Problem description :: The full listing is needed, transcribed word for word.

Materials provided ::
Lemma budget_respected_witness :
  mem_budget toy_mem_opts toy_request = 3 /\ exists kept est headers body,
    mem_handleQuery toy_marshal (fun _ => []) (fun _ => "") (fun _ => Some toy_query) toy_mem_provider toy_mem_opts toy_request = [MQuery toy_mem_frame; MRespond 200 headers body] /\
    est <= 3 /\ length (default [] kept) = 1%nat /\ est = cost toy_marshal (default [] kept).
Proof.
  split; [vm_compute; reflexivity|].
  destruct (budget_respected toy_marshal (fun _ => []) (fun _ => "") (fun _ => Some toy_query) toy_mem_provider toy_mem_opts toy_request toy_mem_frame toy_mem_result
    ltac:(reflexivity) ltac:(reflexivity)) as (kept & est & headers & E & _ & Hcut & Hle).
  assert (B : mem_budget toy_mem_opts toy_request = 3) by (vm_compute; reflexivity). rewrite B in Hcut, Hle.
  destruct (Hcut ltac:(vm_compute; split; reflexivity)) as (Hest & rest & Hrows & Hnext).
  exists kept, est, headers. eexists. split; [exact E|]. split; [apply Hle; reflexivity|]. split; [|exact Hest].
  destruct kept as [[|a [|b [|c l]]]|]; cbn in Hrows, Hest, Hnext |- *; try reflexivity; try discriminate.
  all: exfalso; subst est; try (subst rest; specialize (Hnext _ eq_refl); vm_compute in Hnext; discriminate).
  all: specialize (Hle ltac:(reflexivity)); injection Hrows as <- <- ->; vm_compute in Hle; by apply Hle.
Defined.

Lemma memory_stream_witness :
  omap chunk_of (mem_handleStream (fun _ => []) (fun _ => "h") (fun _ => Some toy_query) toy_mem_provider toy_mem_opts "s" toy_request) !! 2%nat <> None /\
  length (omap chunk_of (mem_handleStream (fun _ => []) (fun _ => "h") (fun _ => Some toy_query) toy_mem_provider toy_mem_opts "s" toy_request)) = 3%nat.
Proof.
  split; [vm_compute; discriminate|].
  exact (proj1 (memory_stream (fun _ => []) (fun _ => "h") (fun _ => Some toy_query) toy_mem_provider toy_mem_opts "s" toy_request toy_mem_frame ltac:(reflexivity))).
Defined.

Exercise solution ::
Lemma budget_respected_witness :
  mem_budget toy_mem_opts toy_request = 3 /\ exists kept est headers body,
    mem_handleQuery toy_marshal (fun _ => []) (fun _ => "") (fun _ => Some toy_query) toy_mem_provider toy_mem_opts toy_request = [MQuery toy_mem_frame; MRespond 200 headers body] /\
    est <= 3 /\ length (default [] kept) = 1%nat /\ est = cost toy_marshal (default [] kept).
Proof.
  split; [vm_compute; reflexivity|].
  destruct (budget_respected toy_marshal (fun _ => []) (fun _ => "") (fun _ => Some toy_query) toy_mem_provider toy_mem_opts toy_request toy_mem_frame toy_mem_result
    ltac:(reflexivity) ltac:(reflexivity)) as (kept & est & headers & E & _ & Hcut & Hle).
  assert (B : mem_budget toy_mem_opts toy_request = 3) by (vm_compute; reflexivity). rewrite B in Hcut, Hle.
  destruct (Hcut ltac:(vm_compute; split; reflexivity)) as (Hest & rest & Hrows & Hnext).
  exists kept, est, headers. eexists. split; [exact E|]. split; [apply Hle; reflexivity|]. split; [|exact Hest].
  destruct kept as [[|a [|b [|c l]]]|]; cbn in Hrows, Hest, Hnext |- *; try reflexivity; try discriminate.
  all: exfalso; subst est; try (subst rest; specialize (Hnext _ eq_refl); vm_compute in Hnext; discriminate).
  all: specialize (Hle ltac:(reflexivity)); injection Hrows as <- <- ->; vm_compute in Hle; by apply Hle.
Defined.

Lemma memory_stream_witness :
  omap chunk_of (mem_handleStream (fun _ => []) (fun _ => "h") (fun _ => Some toy_query) toy_mem_provider toy_mem_opts "s" toy_request) !! 2%nat <> None /\
  length (omap chunk_of (mem_handleStream (fun _ => []) (fun _ => "h") (fun _ => Some toy_query) toy_mem_provider toy_mem_opts "s" toy_request)) = 3%nat.
Proof.
  split; [vm_compute; discriminate|].
  exact (proj1 (memory_stream (fun _ => []) (fun _ => "h") (fun _ => Some toy_query) toy_mem_provider toy_mem_opts "s" toy_request toy_mem_frame ltac:(reflexivity))).
Defined.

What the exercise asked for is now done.